VIETNAMESE ENTERPRISES FACE A NEW BATTLE
By Tran Thanh Tung – Vo Dinh Đuc
Phuoc & Partners Law Firm
Whilst the right to business freedom has been established, entrepreneurs and the greater Vietnamese business community are still struggling business conditions. If someone ever wonders why the press consumed so much paper and ink to produce a tiny case of Xin Chao noodle restaurant, the answer will be it is a typical case of conflict point between the two opposite forces – one stemming from the constitutional right to business freedom and the other generated by a conservative mind-set that is not receptive to innovation.
Such case may achieve a happy ending with a win in favour of the right to business freedom, strengthening the trust of entrepreneurs and enabling them to devise business plans without the fear or pressure from any accusation of doing illegal business.
A retrospective look at the battle lasting over 35 years for the right to business freedom
The Constitution 1980 acknowledged that the economy primarily comprises two components: the state economic sector and the economic sector of cooperatives; and other capitalist labelled sectors which are “re-educated”, individuals doing small business and oriented to production or other trades. Multiple business activities are considered illegal and strictly punished.

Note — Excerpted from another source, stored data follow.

Lemma gettoken_word s w ts :
  rest_at s (w :: ts) -> word_ok w ->
  gettoken line s = Ret (97, (s, s + length w)%nat) (s + length w + 1)%nat /\ rest_at (s + length w + 1) ts.
Proof.
  intros H Hw. destruct (at_next s w ts H) as (H1 & H2 & H3 & H4). split; [|done].
  unfold gettoken. rewrite (at_skip _ _ H), (at_char _ _ H). destruct Hw as [Hn Hw].
  destruct w as [|c w]; [done|]. pose proof Hw as [[Hc H0] _]%Forall_cons. cbn [head default from_option id].
  destruct (Z.eqb_spec c 0); [done|]. destruct (in_set [124; 40; 41; 59; 38; 60] c) eqn:Es.
  { apply in_set_elem in Es; [|apply (bool_decide_unpack _); by vm_compute]. rewrite !elem_of_cons, elem_of_nil in Es.
    repeat destruct Es as [->|Es]; done. }
  destruct (Z.eqb_spec c 62) as [->|_]; [done|].
  assert (Hskip : skip line word_char s = (s + length (c :: w))%nat).
  { unfold skip. rewrite (at_drop _ _ H). f_equal. change (encode ((c :: w) :: ts)) with (((c :: w) ++ [32]) ++ encode ts).
    rewrite <- app_assoc. cbn [app]. rewrite (app_comm_cons w _ c). apply span_app; [|done]. eapply Forall_impl; [exact Hw|]. by intros ? []. }
  rewrite Hskip. do 2 f_equal. transitivity (skip_space line (s + length (c :: w) + 1)); [|by apply (at_skip _ ts)].
  unfold skip_space, skip. rewrite (drop_S line 32 (s + length (c :: w))).
  - cbn [span]. change (in_set whitespace 32) with true. cbv iota. rewrite Nat.add_1_r. lia.
  - unfold char_at in H3. by destruct (lookup_lt_is_Some_2 line _ H2) as [x Hx]; rewrite Hx in *; cbn in H3; subst.
Qed.

(** [pstep]: a lemma about the next token, run. *)
Ltac pstep lem := unfold kbind at 1; rewrite lem; cbn [obind].

Definition reads (r : outcome nat (cmd (nat * nat))) (t : cmd (list Z)) (ts : list (list Z)) : Prop :=
  exists c s, r = Ret c s /\ cmd_map (slice line) c = t /\ rest_at s ts.

(** What may follow: no token of the given set of first characters, and no word
    where arguments are read. *)
Definition follow (set : list Z) (ts : list (list Z)) : Prop :=
  match ts with [] => True | t :: _ => exists c, t = [c] /\ c ∈ set end.

Lemma follow_weaken set set' ts : follow set ts -> (forall c, c ∈ set -> c ∈ set') -> follow set' ts.
Proof. destruct ts as [|t ts]; [done|]. intros (c & -> & Hc) H. exists c. auto. Qed.

Lemma follow_symbol c set ts : bool_decide (c ∈ set) = true -> follow set ([c] :: ts).
Proof. intros H. exists c. split; [done|]. by apply elem_dec_In. Qed.

(** Redirections: the file and whether it is for output. *)
Definition redir_tokens (rs : list (bool * list Z)) : list (list Z) := concat ((fun r : bool * list Z => [[if r.1 then 62 else 60]; r.2]) <$> rs).
Definition wrap (t : cmd (list Z)) (rs : list (bool * list Z)) : cmd (list Z) :=
  foldl (fun t (r : bool * list Z) => if r.1 then REDIR t (r.2) (Z.lor O_WRONLY O_CREATE) 1 else REDIR t (r.2) O_RDONLY 0) t rs.

Lemma redirs_read fuel : forall rs c s ts,
  rest_at s (redir_tokens rs ++ ts) -> Forall (fun r => word_ok (snd r)) rs -> (len - s < fuel)%nat ->
  match ts with t :: _ => in_set [60; 62] (default 0 (head t)) = false | [] => True end ->
  reads (parseredirs_loop line fuel c s) (wrap (cmd_map (slice line) c) rs) ts.
Proof.
  induction fuel as [|fuel IH]; intros rs c s ts H Hrs Hf Hts; [lia|]. cbn [parseredirs_loop].
  pstep (peek_at [60; 62] s _ H). destruct rs as [|[out f] rs].
  - destruct ts as [|t ts]; [cbn|cbn; rewrite Hts]; by exists c, s.
  - apply Forall_cons in Hrs as [Hw Hrs]. cbn [snd] in Hw.
    change (redir_tokens ((out, f) :: rs) ++ ts) with ([if out then 62 else 60] :: f :: redir_tokens rs ++ ts) in *.
    cbn [head default from_option id]. replace (in_set [60; 62] (if out then 62 else 60)) with true by (by destruct out). cbn [negb].
    destruct (gettoken_symbol s _ _ H) as [E1 H1]; [destruct out; by apply elem_dec_In|]. pstep E1.
    destruct (gettoken_word _ f _ H1 Hw) as [E2 H2]. pstep E2. cbn [fst snd]. decide_sets. cbn [negb].
    pose proof (at_le _ _ H2) as Hle2. pose proof (at_next _ _ _ H1) as (_ & _ & _ & Hsl).
    destruct out; decide_sets;
      match goal with |- reads (parseredirs_loop _ _ ?c1 _) _ _ => pose proof (IH rs c1 _ ts H2 Hrs ltac:(lia) Hts) as HI end;
      cbn [cmd_map] in HI; by rewrite Hsl in HI.
Qed.

Definition ends : list Z := [124; 41; 38; 59].

Lemma args_end k argc ret s ts : rest_at s ts -> follow ends ts -> parseargs line (S k) argc ret s = Ret ret s.
Proof.
  intros H Hf. cbn [parseargs]. pstep (peek_at [124; 41; 38; 59] s ts H). destruct ts as [|t ts].
  - destruct (gettoken_end s H) as [w E]. pstep E. cbn [fst]. by decide_sets.
  - destruct Hf as (c & -> & Hc). cbn. by rewrite (proj2 (in_set_elem [124; 41; 38; 59] c ltac:(by apply (bool_decide_unpack _))) Hc).
Qed.

Lemma word_head set w : forallb (fun c => negb (word_char c || (c =? 0))) set = true -> word_ok w -> in_set set (default 0 (head w)) = false.
Proof.
  intros Hset [Hn Hw]. destruct w as [|c w]; [done|]. apply Forall_cons in Hw as [[Hc H0] _]. cbn.
  rewrite forallb_forall in Hset. apply not_true_iff_false. intros Hin. apply in_set_elem in Hin.
  - apply list_elem_of_In, Hset in Hin. by rewrite Hc in Hin.
  - intros Hz. apply list_elem_of_In, Hset in Hz. vm_compute in Hz. done.
Qed.

Lemma follow_head set toks ts :
  follow set ts -> forallb (fun c => negb (in_set toks c)) set = true ->
  match ts with t :: _ => in_set toks (default 0 (head t)) = false | [] => True end.
Proof.
  intros Hf Hall. destruct ts as [|t ts]; [done|]. destruct Hf as (c & -> & Hc). cbn.
  rewrite forallb_forall in Hall. apply list_elem_of_In, Hall in Hc. by apply negb_true_iff.
Qed.

Lemma redirs_none c s ts :
  rest_at s ts -> match ts with t :: _ => in_set [60; 62] (default 0 (head t)) = false | [] => True end ->
  parseredirs line c s = Ret c s.
Proof.
  intros H Hh. unfold parseredirs. cbn [parseredirs_loop]. pstep (peek_at [60; 62] s ts H). destruct ts as [|t ts]; [done|]. by rewrite Hh.
Qed.

Lemma args_read rs ts : Forall (fun r => word_ok (snd r)) rs -> follow ends ts -> forall argv k ws s,
  rest_at s (argv ++ redir_tokens rs ++ ts) -> Forall word_ok argv -> (argv = [] -> rs = []) -> (len - s < k)%nat ->
  (length ws + length argv < MAXARGS)%nat ->
  reads (parseargs line k (length ws) (EXEC ws) s) (wrap (EXEC ((slice line <$> ws) ++ argv)) rs) ts.
Proof.
  intros Hrs Hf. induction argv as [|w argv IH]; intros k ws s H Hw Hnil Hk Hmax; (destruct k as [|k]; [lia|]).
  - rewrite Hnil in * by done. rewrite (args_end k _ _ s ts H Hf). exists (EXEC ws), s. cbn. by rewrite app_nil_r.
  - apply Forall_cons in Hw as [Hw Hws]. cbn [parseargs]. pstep (peek_at [124; 41; 38; 59] s _ H). cbn [app] in *.
    rewrite (word_head [124; 41; 38; 59] w) by done.
    destruct (gettoken_word s w _ H Hw) as [E H1]. pstep E. cbn [fst snd]. decide_sets. cbn [negb add_arg].
    cbn [length] in Hmax. destruct (Nat.leb_spec MAXARGS (S (length ws))) as [|_]; [lia|].
    pose proof (at_le _ _ H1) as Hle1. pose proof (at_next _ _ _ H) as (_ & _ & _ & Hsl). set (ws' := ws ++ [(s, s + length w)%nat]).
    assert (Hl : length ws' = S (length ws)) by (unfold ws'; rewrite length_app; cbn; lia). rewrite <- Hl.
    assert (Hs : (slice line <$> ws) ++ w :: argv = (slice line <$> ws') ++ argv).
    { unfold ws'. rewrite fmap_app, <- app_assoc. cbn [fmap list_fmap app]. by rewrite Hsl. }
    rewrite Hs. destruct argv as [|w' argv].
    + destruct (redirs_read (S len) rs (EXEC ws') _ ts H1 Hrs ltac:(lia) (follow_head ends [60; 62] ts Hf eq_refl)) as (c & s2 & E2 & Hc & H2).
      unfold kbind, parseredirs. rewrite E2. cbn [obind]. destruct k as [|k]; [lia|]. rewrite (args_end k _ _ s2 ts H2 Hf).
      exists c, s2. split; [done|]. rewrite Hc. cbn [cmd_map]. by rewrite app_nil_r.
    + pose proof Hws as [Hw' _]%Forall_cons. pstep (redirs_none (EXEC ws') _ _ H1 (word_head [60; 62] w' eq_refl Hw')).
      apply IH; [done..|lia|cbn [length] in *; lia].
Qed.

(** ** Commands with their redirections *)
Definition is_core (t : cmd (list Z)) : Prop := match t with REDIR _ _ _ _ => False | _ => True end.

Lemma unwrap t : printable t -> exists core rs,
  t = wrap core rs /\ is_core core /\ printable core /\ Forall (fun r => word_ok (snd r)) rs /\ show t 3 = show core 3 ++ redir_tokens rs.
Proof.
  induction t as [argv|c IH f m d|l _ r _|l _ r _|c _]; intros Hp;
    try (eexists _, []; split_and!; [reflexivity|done|done|constructor|by rewrite app_nil_r]).
  destruct Hp as (Hp & Hf & Hm). destruct (IH Hp) as (core & rs & -> & H1 & H2 & H3 & H4).
  assert (He : exists out : bool, m = (if out then Z.lor O_WRONLY O_CREATE else O_RDONLY) /\ d = (if out then 1 else 0)).
  { destruct Hm as [[-> ->]|[-> ->]]; [by exists false|by exists true]. }
  destruct He as (out & -> & ->). exists core, (rs ++ [(out, f)]). split_and!.
  - unfold wrap. rewrite foldl_app. by destruct out.
  - done.
  - done.
  - apply Forall_app. split; [done|]. by apply Forall_singleton.
  - cbn [show]. rewrite H4. unfold redir_tokens. rewrite fmap_app, concat_app, <- app_assoc. by destruct out.
Qed.

Lemma core_tokens t : is_core t -> (exists argv, t = EXEC argv) \/ show t 3 = [40] :: show t 0 ++ [[41]].
Proof. destruct t; try done; [left; by eexists|by right..]. Qed.

Lemma at_len s ts : rest_at s ts -> (len - s)%nat = length (encode ts).
Proof. intros [_ H _]. by rewrite <- H, length_drop. Qed.

Lemma length_encode_app a b : length (encode (a ++ b)) = (length (encode a) + length (encode b))%nat.
Proof. unfold encode. by rewrite fmap_app, concat_app, length_app. Qed.

Lemma length_encode_cons t b : length (encode (t :: b)) = (length t + 1 + length (encode b))%nat.
Proof. unfold encode. cbn. rewrite !length_app. cbn. lia. Qed.

(** Tokens further on are further on in the line. *)
Lemma at_later s s' a t b : rest_at s (a ++ t :: b) -> rest_at s' b -> (s + length t + 1 <= s')%nat.
Proof.
  intros H H'. pose proof (at_len _ _ H) as E. pose proof (at_len _ _ H') as E'. pose proof (at_le _ _ H). pose proof (at_le _ _ H').
  rewrite length_encode_app, length_encode_cons in E. lia.
Qed.

(** A command is read at a level: by [parseline] (0), by [parsepipe] and the
    loop for the background marks (1), by [parsepipe] (2), by [parseexec] (3). *)
Definition slack (lvl : nat) : nat := (match lvl with 0 => 3 | 1 | 2 => 2 | _ => 1 end)%nat.
Definition level (lvl : nat) (t : cmd (list Z)) : Prop :=
  forall s ts fuel, rest_at s (show t lvl ++ ts) -> (4 * (len - s) + slack lvl < fuel)%nat ->
  match lvl with
  | 0%nat => follow [41] ts -> reads (parseline line fuel s) t ts
  | 1%nat => follow [38; 59; 41] ts -> exists c s1, parsepipe line fuel s = Ret c s1 /\
      forall k, (len - s1 < k)%nat -> exists c' s' k', parseback line k c s1 = parseback line k' c' s' /\ (len - s' < k')%nat /\
        cmd_map (slice line) c' = t /\ rest_at s' ts
  | 2%nat => follow [38; 59; 41] ts -> reads (parsepipe line fuel s) t ts
  | _ => follow ends ts -> reads (parseexec line fuel s) t ts
  end.

Definition measure (lvl : nat) (t : cmd (list Z)) : nat := (4 * length (show t lvl) + (3 - lvl))%nat.
Definition smaller (n : nat) : Prop := forall lvl t, (lvl <= 3)%nat -> (measure lvl t < n)%nat -> printable t -> level lvl t.

Lemma peek_symbol toks c s ts : rest_at s ([c] :: ts) -> peek line toks s = Ret (in_set toks c) s.
Proof. intros H. exact (peek_at toks s _ H). Qed.

Lemma peek_none set toks s ts :
  rest_at s ts -> follow set ts -> forallb (fun c => negb (in_set toks c)) set = true -> peek line toks s = Ret false s.
Proof.
  intros H Hf Hall. rewrite (peek_at toks s ts H). pose proof (follow_head set toks ts Hf Hall) as Hh. destruct ts; [done|]. by rewrite Hh.
Qed.

Lemma level_exec t : printable t -> smaller (measure 3 t) -> level 3 t.
Proof.
  intros Hp IH s ts fuel H Hfuel Hf. cbn [slack] in Hfuel. destruct (unwrap t Hp) as (core & rs & -> & Hcore & Hpc & Hrs & Hshow).
  unfold measure in IH. rewrite Hshow in H, IH. destruct fuel as [|fuel]; [lia|]. cbn [parseexec].
  destruct (core_tokens core Hcore) as [[argv ->]|Hpar].
  - destruct Hpc as [Hargv Hmax]. cbn [show] in H. rewrite <- app_assoc in H. 
    assert (Hpeek : peek line [40] s = Ret false s).
    { rewrite (peek_at [40] s _ H). destruct argv as [|w argv]; cbn [app]; [|apply Forall_cons in Hargv as [Hw _]; by rewrite (word_head [40] w eq_refl Hw)].
      destruct rs as [|[[] f] rs]; [|done..]. pose proof (follow_head ends [40] ts Hf eq_refl) as Hh. change (redir_tokens [] ++ ts) with ts. destruct ts; [done|]. by rewrite Hh. }
    pstep Hpeek. destruct argv as [|w argv].
    + destruct (redirs_read (S len) rs (EXEC []) s ts H Hrs ltac:(lia) (follow_head ends [60; 62] ts Hf eq_refl)) as (c & s2 & E2 & Hc & H2).
      unfold kbind, parseredirs. rewrite E2. cbn [obind]. rewrite (args_end _ _ _ s2 ts H2 Hf). by exists c, s2.
    + pose proof Hargv as [Hw _]%Forall_cons. pstep (redirs_none (EXEC []) s _ H (word_head [60; 62] w eq_refl Hw)).
      by apply (args_read rs ts Hrs Hf (w :: argv) (S len) [] s H); [..|lia|cbn [length] in *; lia].
  - rewrite Hpar in H, IH. cbn [app] in H. rewrite <- !app_assoc in H. cbn [app] in H. pstep (peek_symbol [40] 40 s _ H). decide_sets.
    destruct fuel as [|fuel]; [lia|]. cbn [parseblock]. pstep (peek_symbol [40] 40 s _ H). decide_sets. cbn [negb].
    destruct (gettoken_symbol s 40 _ H ltac:(by apply elem_dec_In)) as [E1 H1]. pstep E1. pose proof (at_le _ _ H1) as Hle1.
    destruct (IH 0%nat core ltac:(lia) ltac:(unfold measure; rewrite !length_app; cbn [length]; rewrite length_app; cbn [length]; lia) Hpc
      (s + 2)%nat _ fuel H1 ltac:(cbn [slack]; lia) (follow_symbol 41 [41] _ eq_refl)) as (c & s2 & E2 & Hc & H2).
    pstep E2. pstep (peek_symbol [41] 41 s2 _ H2). decide_sets. cbn [negb].
    destruct (gettoken_symbol s2 41 _ H2 ltac:(by apply elem_dec_In)) as [E3 H3]. pstep E3. pose proof (at_le _ _ H3) as Hle3. rewrite <- Hc.
    by apply (redirs_read (S len) rs c _ ts H3 Hrs); [lia|apply (follow_head ends)].
Qed.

Obviously, in that context, there will be no question about the right to business freedom, even the right to business.
Upon the birth of the Law on Private Enterprises and the Law on Company in 1990, the establishment of a private enterprise is permitted by a strict mechanism in which an application file for establishing an enterprise consists of tens of documents and takes months to complete. The two laws are provisioned with the same ask-and-give mechanism: entrepreneurs ask and the State gives the business right. And so these two laws gave birth to the right to business.

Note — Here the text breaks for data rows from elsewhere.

Definition do_close (fd : Z) (fds : table) : table := <[Z.to_nat fd := None]> fds.
Definition do_dup (fd : Z) (fds : table) : table :=
  match fds !! Z.to_nat fd, free_fd fds with
  | Some (Some o), Some i => <[i := Some o]> fds
  | _, _ => fds
  end.
Definition do_open (file : list Z) (mode : Z) (fds : table) : Z * table :=
  match free_fd fds with
  | Some i => if openable file mode then (Z.of_nat i, <[i := Some (Opened file mode)]> fds) else (-1, fds)
  | None => (-1, fds)
  end.
Definition do_pipe (pos : list bool) (fds : table) : option (Z * Z) * table :=
  match free_fd fds with
  | Some i =>
      let fds1 := <[i := Some (ReadEnd pos)]> fds in
      match free_fd fds1 with
      | Some j => (Some (Z.of_nat i, Z.of_nat j), <[j := Some (WriteEnd pos)]> fds1)
      | None => (None, fds)
      end
  | None => (None, fds)
  end.

(** What a process and its children do, when [fork] succeeds: the programs they
    start and the calls of [wait], each with the descriptors the process has at
    that time.  A child is at position [true], what the parent goes on with at
    [false]. *)
Fixpoint run (prog : calls) (pos : list bool) (fds : table) : list act :=
  match prog with
  | Exit => []
  | Exec argv k => [Starts argv fds]
  | Print _ k => run k pos fds
  | Close fd k => run k pos (do_close fd fds)
  | Dup fd k => run k pos (do_dup fd fds)
  | Open file mode k => run (k (fst (do_open file mode fds))) pos (snd (do_open file mode fds))
  | Pipe k => run (k (fst (do_pipe pos fds))) pos (snd (do_pipe pos fds))
  | Fork child parent _ => run child (true :: pos) fds ++ run parent (false :: pos) fds
  | Wait k => Waits fds :: run k pos fds
  end.

(** ** What a command should do *)
Fixpoint starts (c : cmd (list Z)) (pos : list bool) (fds : table) : list act :=
  match c with
  | EXEC [] => []
  | EXEC argv => [Starts argv fds]
  | REDIR c file mode fd => if openable file mode then starts c pos (<[Z.to_nat fd := Some (Opened file mode)]> fds) else []
  | LIST l r => starts l (true :: pos) fds ++ Waits fds :: starts r (false :: pos) fds
  | PIPE l r => starts l (true :: pos) (<[1%nat := Some (WriteEnd pos)]> fds) ++
                starts r (true :: false :: pos) (<[0%nat := Some (ReadEnd pos)]> fds) ++ [Waits fds; Waits fds]
  | BACK c => starts c (true :: pos) fds
  end.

The right to business freedom has only started to be heard since Constitution 1992 when it acknowledged that “citizens have the right to business freedom as provided by law”. Not until the Law on Enterprises 1999 was passed, the right to business freedom has been officially exercised when the law provided that entrepreneurs only registered the establishment of their enterprises without asking for permission from the State as previously required. The Law on Enterprises 1999 was enthusiastically welcomed by entrepreneurs. Only two years after the promulgation of this law, the number of newly established enterprises equalled that entire nine-year period of enforcing the Law on Private Enterprises and the Law on Company 1990. It was a good piece of news but the risk of committing criminal law was still hanging over their heads because enterprises were only permitted to “do business in line with the registered business lines” (even the Law on Enterprises 2005 remained with this regulation) while the count of “illegal business” remained in the Criminal Code.
Until the Constitution 2013 expressly stated that “Everyone has the right to business freedom in the business lines that are not prohibited by law”, the Law on Investment 2015 restricted 6 business lines from business activities such as drugs, toxic substances, prostitution, trafficking humans, trading in human parts, wild beasts and human cloning, and “illegal business” was removed from the Criminal Code, business freedom is no longer struggling for affirmation.
Next battles of Vietnamese enterprises
The right to business freedom has been confirmed but difficulties remain for Vietnamese entrepreneurs with respect to business conditions.
According to statistical data by the head of the Central Institute for Economic Management, there are more than 3,299 business conditions in effect, while the Vietnam Chamber of Commerce and Industry provides that there are currently 7,000 sub-licenses in effect, an unsettling number for enterprises. All these conditions and licenses harm the vitality of Vietnamese enterprises. When transactions by foreign companies and Vietnamese enterprises in the market are increasingly being stunted but FDI enterprises are thriving, it is clear that business conditions are suffocating domestic enterprises without doing any harm to multinationals.
What enterprises need to do for a victory
In the case of Xin Chao, the entire political system from central to local levels stood up for the protection of business freedoms, which is what society as a whole expects. Vietnamese entrepreneurs need the same support during the next battle against business conditions.
Enterprises need the State to consider them as “the subject under care rather than under management” as recently pointed out by Ms. Mai Kieu Lien, General Director of Vinamilk. To do so, enterprises must first comply with the Law on Investment; accordingly, all business conditions and sub-licenses which are inconsistent with the Law on Investment must become invalid as from 1 July 2016. From this point on, the State must apparently disclose all procedures, documents etc. to curb any harassment or arbitrariness of the laws that cause damage to entrepreneurs.
As the party whose right to business freedom is being impinged, Vietnamese enterprises must be the first ones to voice their comments about these business conditions. Furthermore, gathering in business associations also gives more weight to their voice in this battle, bringing in more support, advice, and protection as business freedoms are infringed.